TASK GOAL:
The output is the lines below from the one with "TotalChanges result < Z.of_nat" through the one with "(** What [SyncCalendar] puts on the wire. *)", both included, printed exactly and with no other line.

DATA TO EXAMINE:
Lemma syncEntry_rootFree (calendar : string) (resp : Response)
    (r : SyncResult Calendar) (s : State) :
  rootFree calendar r -> rootFree calendar (syncEntry calendar resp r s).2.
Proof.
  intros (Hc & Hu & Hd). unfold syncEntry.
  destruct (resp_Path resp) as [path|err]; [|repeat split; assumption].
  unfold string_eqb. destruct (bool_decide (path = calendar)) eqn:Hroot;
    [repeat split; assumption|].
  apply bool_decide_eq_false_1 in Hroot.
  destruct (entryProps resp) as [[status etag] calendarData].
  destruct (strings_Contains status "404").
  { repeat split; simpl; try assumption.
    apply Forall_app. split; [assumption|]. repeat constructor. assumption. }
  destruct (strings_Contains status "200" && (0 <? len calendarData)).
  - destruct (ical_Decode calendarData); [|repeat split; assumption].
    destruct (time_Now (world s)).
    destruct (strings_Contains status "201"); repeat split; simpl; try assumption;
      (apply Forall_app; split; [assumption|]; repeat constructor; assumption).
  - destruct (strings_Contains status "200"); [|repeat split; assumption].
    repeat split; simpl; try assumption.
    apply Forall_app. split; [assumption|]. repeat constructor. assumption.
Qed.

Lemma syncLoop_rootFree (calendar : string) (resps : list Response) :
  forall (r : SyncResult Calendar) (s : State),
    rootFree calendar r -> rootFree calendar (syncLoop calendar resps r s).2.
Proof.
  induction resps as [|resp rest IH]; intros r s Hr; simpl; [assumption|].
  pose proof (syncEntry_rootFree calendar resp r s Hr) as Hentry.
  destruct (syncEntry calendar resp r s) as [s' r']. apply IH. assumption.
Qed.

(** X6.  Whatever the server answers, no Created, Updated or Deleted
    item that [SyncCalendar] returns is at the path of the collection
    being synced. *)
Theorem SyncCalendar_never_reports_the_root
    (c : Client Calendar) (calendar syncToken : string) (opts : option SyncOptions)
    (s s' : State) (result : SyncResult Calendar) :
  SyncCalendar c calendar syncToken opts s = (s', Returns (Ok result)) ->
  Forall (fun obj => Path obj <> calendar) (Created result)
  /\ Forall (fun obj => Path obj <> calendar) (Updated result)
  /\ Forall (fun item => sdi_Path item <> calendar) (Deleted result).
Proof.
  unfold SyncCalendar, bind, lift.
  destruct (internal_EncodeProp syncPropOperands) as [prop|err]; [|discriminate].
  unfold SyncCollection.
  destruct (ic_SyncCollection (world s) calendar syncToken (syncLevelFor opts) prop)
    as [w [ms|err]].
  - pose proof (syncLoop_rootFree calendar (Responses ms) (NewSyncResult (ms_SyncToken ms))
                  (State_emit s w (EvSyncCollection calendar syncToken (syncLevelFor opts))))
      as Hfree.
    destruct (syncLoop calendar (Responses ms) _ _) as [s2 r2].
    intros [= _ <-]. apply Hfree. repeat split; constructor.
  - destruct (bool_decide _); discriminate.
Qed.

Lemma syncEntry_TotalChanges (calendar : string) (resp : Response)
    (r : SyncResult Calendar) (s : State) :
  TotalChanges r <= TotalChanges (syncEntry calendar resp r s).2 <= TotalChanges r + 1.
Proof.
  unfold syncEntry.
  destruct (resp_Path resp) as [path|err]; [|simpl; lia].
  destruct (string_eqb path calendar); [simpl; lia|].
  destruct (entryProps resp) as [[status etag] calendarData].
  destruct (strings_Contains status "404");
    [unfold TotalChanges; simpl; rewrite length_app; simpl; lia|].
  destruct (strings_Contains status "200" && (0 <? len calendarData)).
  - destruct (ical_Decode calendarData); [|simpl; lia].
    destruct (time_Now (world s)).
    destruct (strings_Contains status "201");
      unfold TotalChanges; simpl; rewrite length_app; simpl; lia.
  - destruct (strings_Contains status "200"); [|simpl; lia].
    unfold TotalChanges; simpl; rewrite length_app; simpl; lia.
Qed.

Lemma syncLoop_TotalChanges (calendar : string) (resps : list Response) :
  forall (r : SyncResult Calendar) (s : State),
    TotalChanges (syncLoop calendar resps r s).2 <= TotalChanges r + Z.of_nat (length resps).
Proof.
  induction resps as [|resp rest IH]; intros r s; cbn [syncLoop length].
  - cbn [snd]. lia.
  - pose proof (syncEntry_TotalChanges calendar resp r s) as Hentry.
    destruct (syncEntry calendar resp r s) as [s' r']. simpl in Hentry.
    specialize (IH r' s'). lia.
Qed.

(** X7.  After a successful exchange, [TotalChanges] of the result is
    at most the number of entries in the answer, and strictly less when
    the answer holds an entry for the collection root: every entry
    accounts for at most one change and the root for none. *)
Theorem SyncCalendar_at_most_one_change_per_entry
    (c : Client Calendar) (calendar syncToken : string) (opts : option SyncOptions)
    (s : State) (prop : internalProp) (w : World) (ms : MultiStatus) :
  internal_EncodeProp syncPropOperands = Ok prop ->
  ic_SyncCollection (world s) calendar syncToken (syncLevelFor opts) prop = (w, Ok ms) ->
  exists (s' : State) (result : SyncResult Calendar),
    SyncCalendar c calendar syncToken opts s = (s', Returns (Ok result))
    /\ TotalChanges result <= Z.of_nat (length (Responses ms))
    /\ (forall resp, In resp (Responses ms) -> resp_Path resp = Ok calendar ->
        TotalChanges result < Z.of_nat (length (Responses ms))).
Proof.
  intros Hprop Hsync.
  rewrite (SyncCalendar_unfold c calendar syncToken opts s prop Hprop), Hsync.
  eexists _, _. split; [reflexivity|]. simpl.
  set (s1 := State_emit s w _). set (r0 := NewSyncResult (ms_SyncToken ms)).
  split.
  - pose proof (syncLoop_TotalChanges calendar (Responses ms) r0 s1) as Hle.
    change (TotalChanges r0) with 0 in Hle. lia.
  - intros resp Hin Hroot. apply in_split in Hin as (pre & post & ->).
    rewrite syncLoop_skipped.
    + pose proof (syncLoop_TotalChanges calendar (pre ++ post) r0 s1) as Hle.
      change (TotalChanges r0) with 0 in Hle.
      rewrite !length_app in *. simpl length. lia.
    + unfold skippedEntry. rewrite Hroot. left. reflexivity.
Qed.

(** What [SyncCalendar] puts on the wire. *)
(** The one exchange of a sync: with the caller's collection and
    token, at depth one when the options are nil or their [SyncLevel]
    is zero, and at the [SyncLevel] of the options otherwise. *)
Definition syncExchange (calendar syncToken : string) (opts : option SyncOptions)
    : @Event Calendar :=
  EvSyncCollection calendar syncToken
    match opts with
    | None => DepthOne
    | Some o => match SyncLevel o with
                | DepthZero => DepthOne
                | DepthOne => DepthOne
                | DepthInfinity => DepthInfinity
                end
    end.

(** X8.  [SyncCalendar] sends at most one sync-collection exchange and
    no other request, and exactly one when the request properties can
    be encoded.  The exchange names the caller's collection and token;
    its depth is the [SyncLevel] of the options, except that nil
    options and a [SyncLevel] of zero both give depth one. *)
Theorem SyncCalendar_sends_one_exchange
    (c : Client Calendar) (calendar syncToken : string) (opts : option SyncOptions)
    (s : State) :
  exists l,
    events (SyncCalendar c calendar syncToken opts s).1 = events s ++ l
    /\ (l = [] \/ l = [syncExchange calendar syncToken opts])
    /\ (forall prop, internal_EncodeProp syncPropOperands = Ok prop ->
        l = [syncExchange calendar syncToken opts]).
Proof.
  assert (Hlevel : EvSyncCollection calendar syncToken (syncLevelFor opts)
                   = syncExchange calendar syncToken opts).
  { unfold syncExchange, syncLevelFor. destruct opts as [[[]]|]; reflexivity. }
  unfold SyncCalendar, bind, lift.
  destruct (internal_EncodeProp syncPropOperands) as [prop|err].
  - exists [syncExchange calendar syncToken opts].
    split; [|split; [right; reflexivity|intros; reflexivity]].
    rewrite <- Hlevel. unfold SyncCollection.
    destruct (ic_SyncCollection (world s) calendar syncToken (syncLevelFor opts) prop)
      as [w [ms|err]].
    + pose proof (syncLoop_extends calendar (Responses ms) (NewSyncResult (ms_SyncToken ms))
                    (State_emit s w (EvSyncCollection calendar syncToken (syncLevelFor opts))))
        as (_ & Hev & _).
      destruct (syncLoop calendar (Responses ms) _ _) as [s2 r2]. exact Hev.
    + destruct (bool_decide _); reflexivity.
  - exists []. split; [simpl; rewrite app_nil_r; reflexivity|].
    split; [left; reflexivity|discriminate].
Qed.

REPLY:
        TotalChanges result < Z.of_nat (length (Responses ms))).
Proof.
  intros Hprop Hsync.
  rewrite (SyncCalendar_unfold c calendar syncToken opts s prop Hprop), Hsync.
  eexists _, _. split; [reflexivity|]. simpl.
  set (s1 := State_emit s w _). set (r0 := NewSyncResult (ms_SyncToken ms)).
  split.
  - pose proof (syncLoop_TotalChanges calendar (Responses ms) r0 s1) as Hle.
    change (TotalChanges r0) with 0 in Hle. lia.
  - intros resp Hin Hroot. apply in_split in Hin as (pre & post & ->).
    rewrite syncLoop_skipped.
    + pose proof (syncLoop_TotalChanges calendar (pre ++ post) r0 s1) as Hle.
      change (TotalChanges r0) with 0 in Hle.
      rewrite !length_app in *. simpl length. lia.
    + unfold skippedEntry. rewrite Hroot. left. reflexivity.
Qed.

(** What [SyncCalendar] puts on the wire. *)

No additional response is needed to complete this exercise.